>>>>

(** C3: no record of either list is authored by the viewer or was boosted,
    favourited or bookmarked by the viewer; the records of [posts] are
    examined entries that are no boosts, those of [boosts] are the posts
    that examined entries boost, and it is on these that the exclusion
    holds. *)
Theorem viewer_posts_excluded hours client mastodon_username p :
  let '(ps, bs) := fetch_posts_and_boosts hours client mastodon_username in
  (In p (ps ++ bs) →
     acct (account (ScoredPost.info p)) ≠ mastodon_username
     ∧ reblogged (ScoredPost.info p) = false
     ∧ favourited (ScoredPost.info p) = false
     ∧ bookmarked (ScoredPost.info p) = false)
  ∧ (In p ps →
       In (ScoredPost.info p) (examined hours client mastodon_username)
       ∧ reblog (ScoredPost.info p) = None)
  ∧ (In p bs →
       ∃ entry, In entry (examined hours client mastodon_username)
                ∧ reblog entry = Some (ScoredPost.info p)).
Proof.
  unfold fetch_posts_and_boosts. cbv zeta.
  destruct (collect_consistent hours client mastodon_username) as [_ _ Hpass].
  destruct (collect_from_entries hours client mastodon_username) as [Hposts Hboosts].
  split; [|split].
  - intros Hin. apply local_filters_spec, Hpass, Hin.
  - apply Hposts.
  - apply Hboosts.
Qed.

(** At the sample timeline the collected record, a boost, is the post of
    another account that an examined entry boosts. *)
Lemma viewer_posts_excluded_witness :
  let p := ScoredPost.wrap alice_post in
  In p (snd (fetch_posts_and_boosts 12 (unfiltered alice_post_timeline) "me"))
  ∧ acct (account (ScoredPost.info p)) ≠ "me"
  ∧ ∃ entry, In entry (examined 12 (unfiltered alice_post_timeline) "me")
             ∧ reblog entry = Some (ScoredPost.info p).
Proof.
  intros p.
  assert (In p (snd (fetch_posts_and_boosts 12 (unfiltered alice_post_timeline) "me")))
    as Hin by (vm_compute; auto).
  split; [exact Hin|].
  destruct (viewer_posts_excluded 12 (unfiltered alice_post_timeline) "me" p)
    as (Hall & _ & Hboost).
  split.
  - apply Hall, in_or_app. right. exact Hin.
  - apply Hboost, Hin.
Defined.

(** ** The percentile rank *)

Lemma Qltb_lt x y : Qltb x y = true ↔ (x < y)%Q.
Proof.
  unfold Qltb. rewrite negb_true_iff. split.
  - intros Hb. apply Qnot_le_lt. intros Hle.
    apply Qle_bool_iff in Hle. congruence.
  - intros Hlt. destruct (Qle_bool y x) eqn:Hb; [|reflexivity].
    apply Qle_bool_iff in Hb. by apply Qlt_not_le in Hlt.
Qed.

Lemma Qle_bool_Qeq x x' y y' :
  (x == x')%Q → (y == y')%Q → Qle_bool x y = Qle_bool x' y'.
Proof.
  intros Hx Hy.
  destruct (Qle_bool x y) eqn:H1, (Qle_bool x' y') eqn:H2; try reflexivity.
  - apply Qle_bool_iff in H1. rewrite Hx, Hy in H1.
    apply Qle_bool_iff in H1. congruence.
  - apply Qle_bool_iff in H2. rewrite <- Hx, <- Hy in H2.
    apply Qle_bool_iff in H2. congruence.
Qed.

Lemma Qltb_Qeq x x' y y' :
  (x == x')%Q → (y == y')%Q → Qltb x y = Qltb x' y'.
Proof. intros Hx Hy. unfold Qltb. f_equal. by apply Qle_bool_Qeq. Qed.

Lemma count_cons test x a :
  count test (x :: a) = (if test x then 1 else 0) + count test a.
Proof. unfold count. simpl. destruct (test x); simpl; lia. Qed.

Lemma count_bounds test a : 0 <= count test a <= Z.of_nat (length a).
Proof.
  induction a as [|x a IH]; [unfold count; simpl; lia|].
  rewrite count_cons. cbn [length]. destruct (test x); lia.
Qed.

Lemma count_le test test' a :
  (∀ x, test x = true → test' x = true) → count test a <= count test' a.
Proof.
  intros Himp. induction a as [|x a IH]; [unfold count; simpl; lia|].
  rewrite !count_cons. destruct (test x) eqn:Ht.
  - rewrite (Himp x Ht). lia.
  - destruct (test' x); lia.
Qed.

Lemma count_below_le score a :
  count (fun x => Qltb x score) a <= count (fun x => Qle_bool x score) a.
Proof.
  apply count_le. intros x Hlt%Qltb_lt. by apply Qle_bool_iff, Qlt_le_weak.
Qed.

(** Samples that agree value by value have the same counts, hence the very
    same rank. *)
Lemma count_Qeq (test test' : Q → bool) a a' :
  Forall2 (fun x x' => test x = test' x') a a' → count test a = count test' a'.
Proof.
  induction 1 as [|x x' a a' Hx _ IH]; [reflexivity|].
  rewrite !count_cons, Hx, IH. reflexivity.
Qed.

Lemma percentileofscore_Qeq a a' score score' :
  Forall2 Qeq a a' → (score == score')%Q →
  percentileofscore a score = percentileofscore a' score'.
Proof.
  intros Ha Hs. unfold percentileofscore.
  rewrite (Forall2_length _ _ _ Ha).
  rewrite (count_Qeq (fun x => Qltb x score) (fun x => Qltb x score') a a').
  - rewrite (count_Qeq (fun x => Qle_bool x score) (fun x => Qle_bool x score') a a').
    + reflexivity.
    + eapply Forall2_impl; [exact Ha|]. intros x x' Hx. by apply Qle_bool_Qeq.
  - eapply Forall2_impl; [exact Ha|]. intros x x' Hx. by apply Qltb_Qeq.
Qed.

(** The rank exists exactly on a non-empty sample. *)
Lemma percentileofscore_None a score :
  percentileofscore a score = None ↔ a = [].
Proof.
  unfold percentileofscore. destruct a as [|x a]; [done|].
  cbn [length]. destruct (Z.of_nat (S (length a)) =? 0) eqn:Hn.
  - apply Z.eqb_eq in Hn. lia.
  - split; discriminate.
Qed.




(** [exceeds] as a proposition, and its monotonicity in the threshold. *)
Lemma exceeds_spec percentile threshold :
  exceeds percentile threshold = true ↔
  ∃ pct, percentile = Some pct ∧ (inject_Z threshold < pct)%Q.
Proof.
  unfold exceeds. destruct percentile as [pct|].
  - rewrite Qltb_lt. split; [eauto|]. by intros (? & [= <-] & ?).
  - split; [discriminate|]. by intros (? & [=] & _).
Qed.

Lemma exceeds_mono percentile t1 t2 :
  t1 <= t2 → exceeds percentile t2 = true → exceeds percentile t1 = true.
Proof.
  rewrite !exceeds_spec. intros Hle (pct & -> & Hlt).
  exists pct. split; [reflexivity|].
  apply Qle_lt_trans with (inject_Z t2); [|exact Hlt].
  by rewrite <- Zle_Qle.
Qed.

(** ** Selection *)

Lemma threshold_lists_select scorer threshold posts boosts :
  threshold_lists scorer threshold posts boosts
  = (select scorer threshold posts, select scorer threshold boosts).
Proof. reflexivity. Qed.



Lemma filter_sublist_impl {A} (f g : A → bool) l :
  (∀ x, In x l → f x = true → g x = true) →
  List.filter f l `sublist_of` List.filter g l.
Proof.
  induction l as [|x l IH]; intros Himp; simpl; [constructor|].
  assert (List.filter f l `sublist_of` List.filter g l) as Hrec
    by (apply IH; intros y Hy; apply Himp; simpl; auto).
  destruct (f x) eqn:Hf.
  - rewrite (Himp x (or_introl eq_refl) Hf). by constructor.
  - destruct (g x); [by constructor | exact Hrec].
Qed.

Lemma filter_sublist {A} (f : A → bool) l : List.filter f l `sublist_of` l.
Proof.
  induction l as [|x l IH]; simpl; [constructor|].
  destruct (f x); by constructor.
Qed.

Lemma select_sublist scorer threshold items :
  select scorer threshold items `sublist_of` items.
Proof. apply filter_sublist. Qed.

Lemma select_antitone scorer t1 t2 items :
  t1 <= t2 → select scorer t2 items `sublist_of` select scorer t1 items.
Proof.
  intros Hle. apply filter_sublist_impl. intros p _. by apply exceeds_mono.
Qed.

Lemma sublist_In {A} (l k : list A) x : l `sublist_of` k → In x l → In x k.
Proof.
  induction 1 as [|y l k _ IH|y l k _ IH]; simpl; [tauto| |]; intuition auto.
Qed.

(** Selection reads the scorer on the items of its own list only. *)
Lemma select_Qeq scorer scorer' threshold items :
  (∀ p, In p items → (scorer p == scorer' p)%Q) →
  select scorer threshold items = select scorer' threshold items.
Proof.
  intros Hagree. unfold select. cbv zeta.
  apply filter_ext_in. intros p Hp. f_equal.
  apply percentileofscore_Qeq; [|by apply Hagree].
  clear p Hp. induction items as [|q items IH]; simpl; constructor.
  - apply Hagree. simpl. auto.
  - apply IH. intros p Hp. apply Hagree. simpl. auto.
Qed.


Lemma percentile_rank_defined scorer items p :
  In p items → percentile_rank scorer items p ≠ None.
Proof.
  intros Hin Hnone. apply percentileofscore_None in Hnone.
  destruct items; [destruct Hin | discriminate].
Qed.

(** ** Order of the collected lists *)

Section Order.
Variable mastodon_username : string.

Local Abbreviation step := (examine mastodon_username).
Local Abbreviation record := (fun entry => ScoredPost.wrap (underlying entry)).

<<<<
>>>>

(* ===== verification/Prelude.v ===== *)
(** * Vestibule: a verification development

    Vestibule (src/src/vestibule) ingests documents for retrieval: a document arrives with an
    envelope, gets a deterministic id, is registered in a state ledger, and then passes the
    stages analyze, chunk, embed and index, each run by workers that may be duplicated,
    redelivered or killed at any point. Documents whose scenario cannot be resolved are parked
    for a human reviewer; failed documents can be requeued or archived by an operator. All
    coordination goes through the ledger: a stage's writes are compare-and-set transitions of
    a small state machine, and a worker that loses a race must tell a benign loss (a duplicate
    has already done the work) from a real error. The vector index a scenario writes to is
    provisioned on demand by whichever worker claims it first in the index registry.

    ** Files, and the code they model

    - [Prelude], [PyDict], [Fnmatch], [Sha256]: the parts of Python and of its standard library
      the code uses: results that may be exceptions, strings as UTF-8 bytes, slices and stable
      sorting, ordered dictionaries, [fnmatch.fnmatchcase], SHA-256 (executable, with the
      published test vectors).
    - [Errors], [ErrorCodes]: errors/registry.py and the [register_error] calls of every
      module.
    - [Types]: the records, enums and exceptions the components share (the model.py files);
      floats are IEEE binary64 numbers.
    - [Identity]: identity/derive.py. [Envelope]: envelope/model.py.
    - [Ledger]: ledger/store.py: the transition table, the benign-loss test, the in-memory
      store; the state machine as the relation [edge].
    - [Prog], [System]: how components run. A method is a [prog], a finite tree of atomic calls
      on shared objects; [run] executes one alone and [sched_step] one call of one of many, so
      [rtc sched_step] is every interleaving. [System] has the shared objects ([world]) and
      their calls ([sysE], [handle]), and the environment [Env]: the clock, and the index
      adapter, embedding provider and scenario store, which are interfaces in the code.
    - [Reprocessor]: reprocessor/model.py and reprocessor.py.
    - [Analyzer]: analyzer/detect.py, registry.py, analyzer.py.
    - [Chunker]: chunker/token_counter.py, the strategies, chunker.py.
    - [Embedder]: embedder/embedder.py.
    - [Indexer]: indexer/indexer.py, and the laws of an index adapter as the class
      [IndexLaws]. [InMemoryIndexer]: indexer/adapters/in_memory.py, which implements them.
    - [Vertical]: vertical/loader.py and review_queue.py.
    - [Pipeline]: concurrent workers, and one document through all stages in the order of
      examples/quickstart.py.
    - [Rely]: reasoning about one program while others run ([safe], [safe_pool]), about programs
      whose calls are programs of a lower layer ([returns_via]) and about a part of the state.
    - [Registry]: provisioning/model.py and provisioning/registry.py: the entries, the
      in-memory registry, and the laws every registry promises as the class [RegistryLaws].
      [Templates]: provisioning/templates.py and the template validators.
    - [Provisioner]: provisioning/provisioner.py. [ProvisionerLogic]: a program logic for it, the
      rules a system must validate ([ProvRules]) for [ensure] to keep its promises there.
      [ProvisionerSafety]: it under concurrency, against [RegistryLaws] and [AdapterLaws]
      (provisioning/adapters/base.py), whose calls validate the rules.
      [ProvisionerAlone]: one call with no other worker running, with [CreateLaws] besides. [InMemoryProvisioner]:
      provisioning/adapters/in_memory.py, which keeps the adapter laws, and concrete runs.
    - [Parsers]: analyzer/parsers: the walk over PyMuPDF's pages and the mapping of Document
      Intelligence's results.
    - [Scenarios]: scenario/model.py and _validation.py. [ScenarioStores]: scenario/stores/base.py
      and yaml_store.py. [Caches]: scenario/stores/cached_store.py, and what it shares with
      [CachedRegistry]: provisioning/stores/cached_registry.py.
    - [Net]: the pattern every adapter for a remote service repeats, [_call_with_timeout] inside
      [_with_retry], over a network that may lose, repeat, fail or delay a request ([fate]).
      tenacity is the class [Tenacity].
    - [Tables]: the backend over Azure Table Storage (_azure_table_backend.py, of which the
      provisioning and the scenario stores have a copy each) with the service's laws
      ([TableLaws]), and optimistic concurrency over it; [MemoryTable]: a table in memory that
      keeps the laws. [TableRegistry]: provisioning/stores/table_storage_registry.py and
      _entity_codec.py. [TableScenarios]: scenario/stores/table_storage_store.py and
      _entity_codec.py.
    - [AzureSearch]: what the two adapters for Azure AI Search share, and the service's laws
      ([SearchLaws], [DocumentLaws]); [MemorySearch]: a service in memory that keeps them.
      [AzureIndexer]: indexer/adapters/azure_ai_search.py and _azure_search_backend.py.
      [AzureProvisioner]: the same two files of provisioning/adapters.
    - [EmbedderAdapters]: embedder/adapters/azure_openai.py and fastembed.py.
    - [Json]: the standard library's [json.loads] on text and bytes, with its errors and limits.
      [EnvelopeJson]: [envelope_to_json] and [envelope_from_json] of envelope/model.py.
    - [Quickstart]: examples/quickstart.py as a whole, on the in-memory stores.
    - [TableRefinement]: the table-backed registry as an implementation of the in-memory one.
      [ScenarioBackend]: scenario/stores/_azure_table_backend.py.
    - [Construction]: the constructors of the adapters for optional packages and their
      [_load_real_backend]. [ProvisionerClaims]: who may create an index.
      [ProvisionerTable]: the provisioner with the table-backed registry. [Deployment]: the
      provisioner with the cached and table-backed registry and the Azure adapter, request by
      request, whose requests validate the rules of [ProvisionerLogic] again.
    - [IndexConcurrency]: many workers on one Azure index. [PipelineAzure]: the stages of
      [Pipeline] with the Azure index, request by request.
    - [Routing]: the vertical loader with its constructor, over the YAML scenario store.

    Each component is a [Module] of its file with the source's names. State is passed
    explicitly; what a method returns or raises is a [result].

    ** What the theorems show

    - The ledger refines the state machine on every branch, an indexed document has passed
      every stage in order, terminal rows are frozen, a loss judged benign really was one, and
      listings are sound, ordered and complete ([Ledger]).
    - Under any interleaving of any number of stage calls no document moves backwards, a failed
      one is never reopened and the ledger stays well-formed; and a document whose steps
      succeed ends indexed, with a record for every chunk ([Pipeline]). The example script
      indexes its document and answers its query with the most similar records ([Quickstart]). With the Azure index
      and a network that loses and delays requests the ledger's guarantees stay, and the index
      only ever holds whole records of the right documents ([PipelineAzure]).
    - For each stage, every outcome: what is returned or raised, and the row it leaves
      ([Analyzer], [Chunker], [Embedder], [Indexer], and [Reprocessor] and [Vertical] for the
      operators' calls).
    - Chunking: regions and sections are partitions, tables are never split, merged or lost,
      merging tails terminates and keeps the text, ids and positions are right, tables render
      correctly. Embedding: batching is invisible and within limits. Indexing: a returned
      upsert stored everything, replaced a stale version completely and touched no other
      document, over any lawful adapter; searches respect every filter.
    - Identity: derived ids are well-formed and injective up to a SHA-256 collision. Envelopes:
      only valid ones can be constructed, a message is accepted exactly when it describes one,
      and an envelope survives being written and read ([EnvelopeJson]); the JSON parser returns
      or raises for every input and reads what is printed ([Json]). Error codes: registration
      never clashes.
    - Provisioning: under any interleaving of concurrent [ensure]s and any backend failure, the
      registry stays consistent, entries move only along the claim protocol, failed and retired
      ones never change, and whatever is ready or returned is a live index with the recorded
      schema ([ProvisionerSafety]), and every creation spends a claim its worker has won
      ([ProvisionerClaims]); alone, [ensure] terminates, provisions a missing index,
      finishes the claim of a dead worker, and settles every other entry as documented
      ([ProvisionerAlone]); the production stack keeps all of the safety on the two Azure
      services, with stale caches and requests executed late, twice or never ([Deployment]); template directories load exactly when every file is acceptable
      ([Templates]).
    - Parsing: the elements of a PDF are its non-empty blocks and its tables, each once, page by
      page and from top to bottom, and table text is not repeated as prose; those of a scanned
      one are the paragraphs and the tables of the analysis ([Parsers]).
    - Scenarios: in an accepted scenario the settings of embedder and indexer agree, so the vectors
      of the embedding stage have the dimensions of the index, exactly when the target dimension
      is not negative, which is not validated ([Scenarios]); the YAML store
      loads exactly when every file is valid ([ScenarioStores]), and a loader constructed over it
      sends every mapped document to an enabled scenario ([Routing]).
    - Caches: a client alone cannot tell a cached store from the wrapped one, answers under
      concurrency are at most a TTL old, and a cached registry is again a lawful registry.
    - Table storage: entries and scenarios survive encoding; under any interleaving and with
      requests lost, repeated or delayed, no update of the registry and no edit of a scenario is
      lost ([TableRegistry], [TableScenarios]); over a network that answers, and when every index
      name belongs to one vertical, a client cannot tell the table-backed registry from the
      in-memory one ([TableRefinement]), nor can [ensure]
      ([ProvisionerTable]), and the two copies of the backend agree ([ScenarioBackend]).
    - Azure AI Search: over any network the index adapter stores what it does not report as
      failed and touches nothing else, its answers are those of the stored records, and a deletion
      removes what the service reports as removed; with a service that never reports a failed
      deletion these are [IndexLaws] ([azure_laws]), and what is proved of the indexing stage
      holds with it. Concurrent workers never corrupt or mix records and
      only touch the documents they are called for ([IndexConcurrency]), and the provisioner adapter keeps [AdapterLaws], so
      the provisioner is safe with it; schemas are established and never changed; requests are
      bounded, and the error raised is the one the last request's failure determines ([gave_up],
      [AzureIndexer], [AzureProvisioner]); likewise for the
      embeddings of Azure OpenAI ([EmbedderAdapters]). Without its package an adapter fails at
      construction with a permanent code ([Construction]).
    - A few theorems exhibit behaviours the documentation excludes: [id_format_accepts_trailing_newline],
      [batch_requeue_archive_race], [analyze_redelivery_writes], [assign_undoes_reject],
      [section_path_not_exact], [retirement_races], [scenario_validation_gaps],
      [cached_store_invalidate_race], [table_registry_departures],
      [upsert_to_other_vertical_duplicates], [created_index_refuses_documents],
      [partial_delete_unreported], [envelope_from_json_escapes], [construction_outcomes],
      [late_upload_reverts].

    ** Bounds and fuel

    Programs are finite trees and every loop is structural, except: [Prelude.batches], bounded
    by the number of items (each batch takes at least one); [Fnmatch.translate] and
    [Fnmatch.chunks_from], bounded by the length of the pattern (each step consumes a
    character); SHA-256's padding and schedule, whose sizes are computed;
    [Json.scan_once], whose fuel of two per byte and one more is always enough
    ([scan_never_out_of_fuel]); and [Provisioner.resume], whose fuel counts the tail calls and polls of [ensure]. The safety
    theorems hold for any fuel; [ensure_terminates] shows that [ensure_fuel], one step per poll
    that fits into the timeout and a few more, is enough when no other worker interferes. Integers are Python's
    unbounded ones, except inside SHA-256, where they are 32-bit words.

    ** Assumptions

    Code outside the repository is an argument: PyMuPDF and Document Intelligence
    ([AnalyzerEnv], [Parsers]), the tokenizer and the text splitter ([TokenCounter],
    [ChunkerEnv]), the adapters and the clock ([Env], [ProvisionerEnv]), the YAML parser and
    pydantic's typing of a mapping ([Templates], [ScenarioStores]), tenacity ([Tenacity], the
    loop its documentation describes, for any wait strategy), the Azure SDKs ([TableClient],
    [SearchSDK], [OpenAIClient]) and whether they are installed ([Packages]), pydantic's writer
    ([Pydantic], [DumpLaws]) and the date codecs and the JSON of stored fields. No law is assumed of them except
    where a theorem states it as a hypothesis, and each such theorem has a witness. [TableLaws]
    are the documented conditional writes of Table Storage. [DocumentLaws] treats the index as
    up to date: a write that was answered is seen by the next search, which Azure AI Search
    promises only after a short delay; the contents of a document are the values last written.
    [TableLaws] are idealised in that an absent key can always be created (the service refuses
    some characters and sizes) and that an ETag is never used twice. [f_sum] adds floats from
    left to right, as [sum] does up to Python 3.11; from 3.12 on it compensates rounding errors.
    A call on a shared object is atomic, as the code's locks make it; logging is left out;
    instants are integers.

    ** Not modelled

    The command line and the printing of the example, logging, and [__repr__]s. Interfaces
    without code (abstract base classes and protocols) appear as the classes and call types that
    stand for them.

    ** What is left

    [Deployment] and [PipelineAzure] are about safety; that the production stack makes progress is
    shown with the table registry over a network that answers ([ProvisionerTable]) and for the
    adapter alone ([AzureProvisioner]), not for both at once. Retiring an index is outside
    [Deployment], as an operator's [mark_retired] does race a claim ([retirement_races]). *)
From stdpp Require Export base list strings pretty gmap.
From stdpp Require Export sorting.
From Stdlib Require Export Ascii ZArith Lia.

<<<<

▸ WORK TO COMPLETE
For this exercise, please output exactly the lines above starting at the line with "theorems hold for" and ending at the line with "[TableLaws] are idealised", ends included.

▸ WRITTEN SOLUTION
    theorems hold for any fuel; [ensure_terminates] shows that [ensure_fuel], one step per poll
    that fits into the timeout and a few more, is enough when no other worker interferes. Integers are Python's
    unbounded ones, except inside SHA-256, where they are 32-bit words.

    ** Assumptions

    Code outside the repository is an argument: PyMuPDF and Document Intelligence
    ([AnalyzerEnv], [Parsers]), the tokenizer and the text splitter ([TokenCounter],
    [ChunkerEnv]), the adapters and the clock ([Env], [ProvisionerEnv]), the YAML parser and
    pydantic's typing of a mapping ([Templates], [ScenarioStores]), tenacity ([Tenacity], the
    loop its documentation describes, for any wait strategy), the Azure SDKs ([TableClient],
    [SearchSDK], [OpenAIClient]) and whether they are installed ([Packages]), pydantic's writer
    ([Pydantic], [DumpLaws]) and the date codecs and the JSON of stored fields. No law is assumed of them except
    where a theorem states it as a hypothesis, and each such theorem has a witness. [TableLaws]
    are the documented conditional writes of Table Storage. [DocumentLaws] treats the index as
    up to date: a write that was answered is seen by the next search, which Azure AI Search
    promises only after a short delay; the contents of a document are the values last written.
    [TableLaws] are idealised in that an absent key can always be created (the service refuses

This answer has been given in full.